Inoltre occorre tener presente che anche per produrre i beni di consumo, cioè gli oggetti che usiamo quotidianamente, viene consumata energia. Per esempio, per produrre questo libro è stato necessario impiegare una notevole quantità di energia: energia per coltivare le piante da cui si è ricavata la cellulosa della carta, energia per la composizione e la stampa, energia per la distribuzione e altro ancora.

Fino alla Rivoluzione industriale, la quasi totalità dell’energia era fornita dalle piante, dagli animali e dagli uomini stessi e serviva per disporre di cibo e di energia meccanica. L’impiego di altre fonti, come quelle del vento per le barche a vela o quella dell’acqua o del vento per i mulini, rimase molto limitato.

A partire da circa due secoli fa il fabbisogno di energia è enormemente cresciuto, almeno in quella parte di umanità che ha prodotto la Rivoluzione industriale, con il progressivo affrancamento dalla fatica muscolare, lo sviluppo della scienza e della tecnica, la meccanizzazione di molti settori produttivi, i profondi cambiamenti economici e sociali (figura ►21). 

Questa grande trasformazione è stata possibile proprio grazie alla capacità di sfruttare in modo economicamente conveniente l’enorme disponibilità di energia chimica immagazzinata nel carbone e nel petrolio.

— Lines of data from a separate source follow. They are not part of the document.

Lemma step_eval_error_state_witness :
  MultiPhaseStateGraph.step Sample.mpNodeThrow =
    (Throw (Unknown_var "missing"), Sample.mpNodeThrow) /\
  MultiPhaseStateGraph.step Sample.mpThrow =
    (Throw (Unknown_var "missing"),
     with_phase_graph 0 (snd (StateGraph.step Sample.graphAB)) Sample.mpThrow) /\
  MultiPhaseStateGraph.current_phase_
    (with_phase_graph 0 (snd (StateGraph.step Sample.graphAB)) Sample.mpThrow) = Some 0%nat.
Proof.
  split.
  - apply (proj1 (step_eval_error_state Sample.mpNodeThrow 0
                    (MultiPhaseStateGraph.Phase.mk "P" Sample.graphNodeThrow "A")
                    eq_refl eq_refl)).
    vm_compute. reflexivity.
  - destruct (proj1 (proj2 (step_eval_error_state Sample.mpThrow 0
                    (MultiPhaseStateGraph.Phase.mk "P" Sample.graphAB "A")
                    eq_refl eq_refl))
                (Some "B")
                (snd (StateGraph.step Sample.graphAB))
                (written (DefaultEdge.actions Sample.edge1) Sample.nodeB)
                [] 0%nat [] Sample.edgeMissing (Unknown_var "missing"))
      as (Hstep & Hcur & _).
    + vm_compute. reflexivity.
    + vm_compute. reflexivity.
    + reflexivity.
    + constructor.
    + reflexivity.
    + vm_compute. reflexivity.
    + split; [exact Hstep|exact Hcur].
Defined.

(** C2 as stated fails: the phase edge of [Sample.mpThrow] throws an
    unknown-name error after the node edge [A -> B] has been taken, and the
    graph the step leaves has [B] as its current node. *)
Lemma step_eval_error_after_transition :
  fst (MultiPhaseStateGraph.step Sample.mpThrow) = Throw (Unknown_var "missing") /\
  is_eval_error (Unknown_var "missing") = true /\
  fst (MultiPhaseStateGraph.currentStateId Sample.mpThrow) = Ret "A" /\
  fst (MultiPhaseStateGraph.currentStateId
         (snd (MultiPhaseStateGraph.step Sample.mpThrow))) = Ret "B" /\
  snd (MultiPhaseStateGraph.step Sample.mpThrow) <> Sample.mpThrow.
Proof.
  split; [vm_compute; reflexivity|].
  split; [reflexivity|].
  split; [vm_compute; reflexivity|].
  split; [vm_compute; reflexivity|].
  intros H.
  apply (f_equal (fun mp => fst (MultiPhaseStateGraph.currentStateId mp))) in H.
  vm_compute in H. discriminate H.
Qed.

(** ** Resumable phases *)

Lemma preserves_mbind {S A B : Type} (P : S -> Prop) (m : M S A) (k : A -> M S B) :
  preserves P m -> (forall a, preserves P (k a)) -> preserves P (mbind m k).
Proof.
  intros Hm Hk s Hs. specialize (Hm s Hs). unfold mbind.
  destruct (m s) as [[a| x |] s1]; cbn [snd] in *; [|exact Hm|exact Hm].
  apply Hk, Hm.
Qed.

Lemma preserves_const {S A : Type} (P : S -> Prop) (f : S -> outcome A) :
  preserves P (fun s => (f s, s)).
Proof. intros s Hs. exact Hs. Qed.

Section Resume.
Variable ia : nat.
Variable pa : MultiPhaseStateGraph.Phase.t.
Hypothesis pa_current :
  StateGraph.hasCurrentState (MultiPhaseStateGraph.Phase.graph pa) = true.

Local Abbreviation kept := (phase_is ia pa).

Oggi però il nostro pianeta sta entrando in una fase cruciale del suo sviluppo dovuta anche alle ricadute negative sul delicato equilibrio ecologico che lo sfruttamento intensivo di questi materiali ha provocato. Pensiamo che sia importante soffermarci su questo argomento anche nel contesto di un libro scolastico, perché il problema dell’energia rappresenta senz’altro uno dei nodi che l’umanità dovrà affrontare e risolvere nei prossimi anni. Per fare tutto questo sarà sempre più indispensabile ricorrere anche al lavoro di ricerca e di studio di fisici e chimici. 

La fonte più importante dalla quale oggi attingiamo per soddisfare i bisogni di energia è rappresentata dai combustibili fossili, veri e propri magazzini di energia chimica: il petrolio, il carbone e il gas naturale. Parliamo di combustibili perché questi materiali sono in grado di liberare grandi quantità di energia attraverso reazioni di combustione. I giacimenti di combustibili fossili, nonostante le ricerche continuino in ogni parte del mondo, sono destinati prima o poi a esaurirsi; per esempio, è stato stimato che le riserve di petrolio si esauriranno nel giro di alcuni decenni. Per questo motivo i combustibili fossili sono un esempio di fonti di energia non rinnovabili o esauribili (figura ►22).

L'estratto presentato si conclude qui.